Motorstorm Apocalypse Review
A solid racer that adds noteworthy features to the franchise
MotorStorm: Apocalypse is the third major title in the PlayStation 3 exclusive Motorstorm series, and it promises to shake up the series with new mechanics and a fresh setting. While the previous entries were focused on off-road racing, Apocalypse takes the action into a destroyed city, which also introduces a dynamic element to the competition. Thanks to the track deformation and other events that occur during the race, there is a lot of variety to be had here. The controls are still somewhat unique and require getting used to, as there are 13 different vehicle classes to choose from. Though it borrows some elements from other racers, Motorstorm Apocalypse makes up with polish what it lacks in originality.

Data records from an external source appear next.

(** * A shallow embedding of the RustScan Go bindings

    The package drives the external [rustscan] binary: [Scanner.Run] spawns
    it, scans its standard output for open-port lines, aborts on too many of
    them, races process exit against the context, classifies standard error,
    extracts the XML payload, parses it and applies the port and host
    filters.  Go strings are byte strings: they are modelled by
    [String.string] (a list of 8-bit [ascii]).  Go [int] is a 64-bit integer,
    modelled by [Z] with its wrap-around written out. *)

From Stdlib Require Import ZArith Ascii String List Bool Lia.
From stdpp Require Import base list gmap strings.
Import ListNotations.

Open Scope string_scope.

(* ------------------------------------------------------------------ *)
(** ** The [strings] package functions used by the code *)

Module GoStrings.

Definition nl : string := String (Ascii.ascii_of_nat 10) EmptyString.
Definition dq : string := String (Ascii.ascii_of_nat 34) EmptyString.
Definition nul : ascii := Ascii.ascii_of_nat 0.

(** [s] with its first [k] bytes removed (the Go slice [s[k:]]). *)
Fixpoint drop_bytes (k : nat) (s : string) : string :=
  match k, s with
  | O, _ => s
  | S k', String _ s' => drop_bytes k' s'
  | S _, EmptyString => EmptyString
  end.

(** [strings.Contains s sub]. *)
Fixpoint Contains (s sub : string) : bool :=
  if String.prefix sub s then true
  else match s with
       | EmptyString => false
       | String _ s' => Contains s' sub
       end.

(** [strings.Count s sub] for a non-empty [sub]: non-overlapping
    occurrences, scanned left to right. *)
Fixpoint count_fuel (fuel : nat) (s sub : string) : nat :=
  match fuel with
  | O => 0
  | S f =>
      if String.prefix sub s then S (count_fuel f (drop_bytes (String.length sub) s) sub)
      else match s with
           | EmptyString => 0
           | String _ s' => count_fuel f s' sub
           end
  end.
(** C10 (as amended): the stats loop puts every challenge in exactly one of
    the four counters: the four counters add up to [totalChallenges], the
    number of challenges; each counter is the number of challenges with
    that status by [getChallengeStatus], and is the entry of
    [getFilterCounts] under that status; and [earnedPoints <= totalPoints]
    whenever no challenge that is not completed has negative points. *)
Theorem stats_partition :
  forall (st : State),
    let s := stats st in
    let cs := loadedChallenges st in
    completedChallenges s + upcomingChallenges s + expiredChallenges s
      + activeChallenges s = totalChallenges s
    /\ totalChallenges s = Z.of_nat (length cs)
    /\ completedChallenges s = countStatus st "completed" cs
    /\ upcomingChallenges s = countStatus st "upcoming" cs
    /\ expiredChallenges s = countStatus st "expired" cs
    /\ activeChallenges s = countStatus st "active" cs
    /\ getFilterCounts st !! "all" = Some (totalChallenges s)
    /\ getFilterCounts st !! "completed" = Some (completedChallenges s)
    /\ getFilterCounts st !! "upcoming" = Some (upcomingChallenges s)
    /\ getFilterCounts st !! "expired" = Some (expiredChallenges s)
    /\ getFilterCounts st !! "active" = Some (activeChallenges s)
    /\ ((forall c, c ∈ cs -> isCompleted c = false -> 0 <= points c) ->
        earnedPoints s <= totalPoints s).
Proof.
  intros st s cs. subst s cs.
  unfold stats, getFilterCounts, loadedChallenges.
  destruct (eventDetails st) as [ ev | ].
  - rewrite stats_fold.
    cbn [totalChallenges completedChallenges totalPoints earnedPoints
         activeChallenges upcomingChallenges expiredChallenges].
    rewrite !filterCounts_fold, countStatus_all.
    pose proof (countStatus_partition st (challenges ev)) as Hsum.
    repeat split; try lia.
    + change (zeroCounts !! "all") with (Some 0).
      cbn [String.eqb Ascii.eqb Bool.eqb fmap option_fmap option_map].
      f_equal. lia.
    + intros Hpos. pose proof (sumCompletedPoints_le _ Hpos). lia.
  - repeat split; simpl; lia.
Qed.

Lemma stats_partition_witness :
  let cs := [sampleChallenge 0 10 TEMPORARY true 5;
             sampleChallenge 0 10 RACE false 3;
             sampleChallenge 100 110 PERMANENT false 1] in
  let st := stateAt 5 (Some (sampleEvent cs)) in
  completedChallenges (stats st) + upcomingChallenges (stats st)
    + expiredChallenges (stats st) + activeChallenges (stats st) = 3
  /\ getFilterCounts st !! "active" = Some (activeChallenges (stats st))
  /\ earnedPoints (stats st) <= totalPoints (stats st).
Proof.
  intros cs st.
  destruct (stats_partition st)
    as (Hsum & Htot & _ & _ & _ & _ & _ & _ & _ & _ & Hact & Hpts).
  split; [ rewrite Hsum, Htot; reflexivity | ].
  split; [ exact Hact | ].
  apply Hpts. intros c Hin _.
  repeat (apply elem_of_cons in Hin as [ -> | Hin ]; [ simpl; lia | ]).
  inversion Hin.
Defined.

(** C10 as stated fails on the points: with a completed challenge worth 5
    points and a challenge not completed worth -3 points, the earned points
    (5) exceed the total points (2). *)
Lemma earnedPoints_exceed_totalPoints :
  let cs := [sampleChallenge 0 10 TEMPORARY true 5;
             sampleChallenge 0 10 TEMPORARY false (-3)] in
  let st := stateAt 5 (Some (sampleEvent cs)) in
  earnedPoints (stats st) = 5
  /\ totalPoints (stats st) = 2
  /\ ~ earnedPoints (stats st) <= totalPoints (stats st).
Proof. simpl. repeat split. lia. Qed.
(** * Debate referee: the scoring and decision engine of [debateAnalyzer.ts]

    A shallow embedding of the class [DebateAnalyzer] and of the part of the
    JavaScript run time it relies on, followed by the properties of the
    engine.

    Modelling conventions.
    - A JavaScript [number] is an IEEE 754 double.  A finite number is the
      rational that it denotes; every arithmetic operation answers the exact
      result rounded to the nearest double, a tie going to the even one, and
      an infinity when the rounded result overflows.  The sign of zero, which
      no result of the analyzer depends on, is not modelled.
    - A string is a sequence of ASCII characters; [toLowerCase] and the
      regular-expression class [\s] are the ASCII ones.
    - An object is the ordered list of its own properties, in the order in
      which [Object.entries] enumerates them.  Members inherited from the
      built-in prototypes are not modelled: a property that is read is an
      own property, and the assignment [obj_set] is the assignment of a name
      other than [__proto__], which names the accessor of the prototype.
      What the engine makes of a participant of that name is the subject of
      the module [Accessor].
    - Logging has no effect on any result and is left out. *)

From Stdlib Require Import QArith Qround Qabs Qminmax Qpower Qreduction ZArith NArith.
From Stdlib Require Import List String Ascii Bool Arith Lia Lqa.
From Stdlib Require Import Permutation Sorted.
From Stdlib Require Import DecimalString.
Import ListNotations.

Local Open Scope string_scope.
Set Warnings "-register-all".


(** ** The JavaScript run time *)

Module JS.

(** *** Numbers *)

Section Numbers.
Local Open Scope Q_scope.

(** The binary logarithm of a positive rational, rounded down. *)
Definition ilog2 (x : Q) : Z :=
  let l := (Z.log2 (Qnum x) - Z.log2 (Zpos (Qden x)))%Z in
  if Qle_bool (2 ^ l) x then l else (l - 1)%Z.

(** The nearest integer, a tie going to the even one. *)
Definition round_even (x : Q) : Z :=
  let f := Qfloor x in
  match Qcompare (x - inject_Z f) (1 # 2) with
  | Lt => f
  | Gt => (f + 1)%Z
  | Eq => if Z.even f then f else (f + 1)%Z
  end.

(** The exponent of the unit in the last place of a double next to the
    positive [x]: 53 significant bits, and [2^-1074] for the subnormal
    numbers. *)
Definition ulp_exponent (x : Q) : Z := Z.max (ilog2 x - 52) (-1074).

Definition round_pos (x : Q) : Q :=
  let e := ulp_exponent x in inject_Z (round_even (x / 2 ^ e)) * 2 ^ e.

(** [x] rounded to the nearest double, a tie going to the even one, as if
    the exponent had no upper bound. *)
Definition rnd (x : Q) : Q :=
  let x := Qred x in
  match Qnum x with
  | Z0 => 0
  | Zpos _ => round_pos x
  | Zneg _ => - round_pos (- x)
  end.

(** The relative error of a rounding is at most [2^-53]. *)
Definition unit_roundoff : Q := 2 ^ (-53).

Inductive number : Type :=
| Num (q : Q)
| Infinity (negative : bool)
| NaN.

Definition Qltb (x y : Q) : bool := negb (Qle_bool y x).

(** The number that an operation with the exact result [x] answers. *)
Definition fl (x : Q) : number :=
  let r := rnd x in
  if Qle_bool (2 ^ 1024) (Qabs r) then Infinity (Qltb r 0) else Num r.

Definition add (a b : number) : number :=
  match a, b with
  | Num x, Num y => fl (x + y)
  | NaN, _ | _, NaN => NaN
  | Infinity s, Infinity s' => if Bool.eqb s s' then Infinity s else NaN
  | Infinity s, Num _ | Num _, Infinity s => Infinity s
  end.

Definition sub (a b : number) : number :=
  match a, b with
  | Num x, Num y => fl (x - y)
  | NaN, _ | _, NaN => NaN
  | Infinity s, Infinity s' => if Bool.eqb s s' then NaN else Infinity s
  | Infinity s, Num _ => Infinity s
  | Num _, Infinity s => Infinity (negb s)
  end.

Apocalypse is a more story-driven experience than previous installments. At the core of the game’s single player is the Festival mode, which tells the story of a competition that spans two days. The narrative is told from the perspective of three participants in the Festival, named Mash "The Rookie", Tyler "The Pro", and Big Dog "The Veteran”. As such, players get to experience the same Festival from three different view points, all intertwined and eventually leading to an overall conclusion. Needless to say, the story is very simplistic and with extremely basic dialog. It serves as nothing more than a way to string races together, but it’s better than navigating a menu.
As mentioned, this is the first MotorStorm title to take place in an urban setting. Though the series has always been about offroad racing, this new locale doesn’t stop the game from showcasing its signature racing style and intensity. The ‘Stormers arrive to the dock of a collapsing city that continues to crumble through the campaign, which is also home to two warring factions of humans. These two human factions are also a new element to the series, which introduces a new element to the game. The races sometimes take place in the heat of battle between the two sides, causing additional mayhem and even adding to the car’s heat meter, thus introducing additional challenge to the racers.
But of course, the big feature of the game is track deformation. If you’ve played last year’s Split/Second, then things won’t be too surprising here. However, what Apocalypse may lack in originating the idea, it more than makes up for with stylish presentation and polish. The destruction seen in the game is on a much grander scale than anything else you’ve seen before, and it’s presented with enough finesse to really make an impression. Buildings collapse, the already-deformed streets crumble even further, producing new routes and obstacles. The races are also intelligently designed – most are for 3 or 4 laps, and the real changes don’t start occurring until the last lap. This throws a real curve ball, as the track you’ve learned after the first couple of laps becomes almost unrecognizable.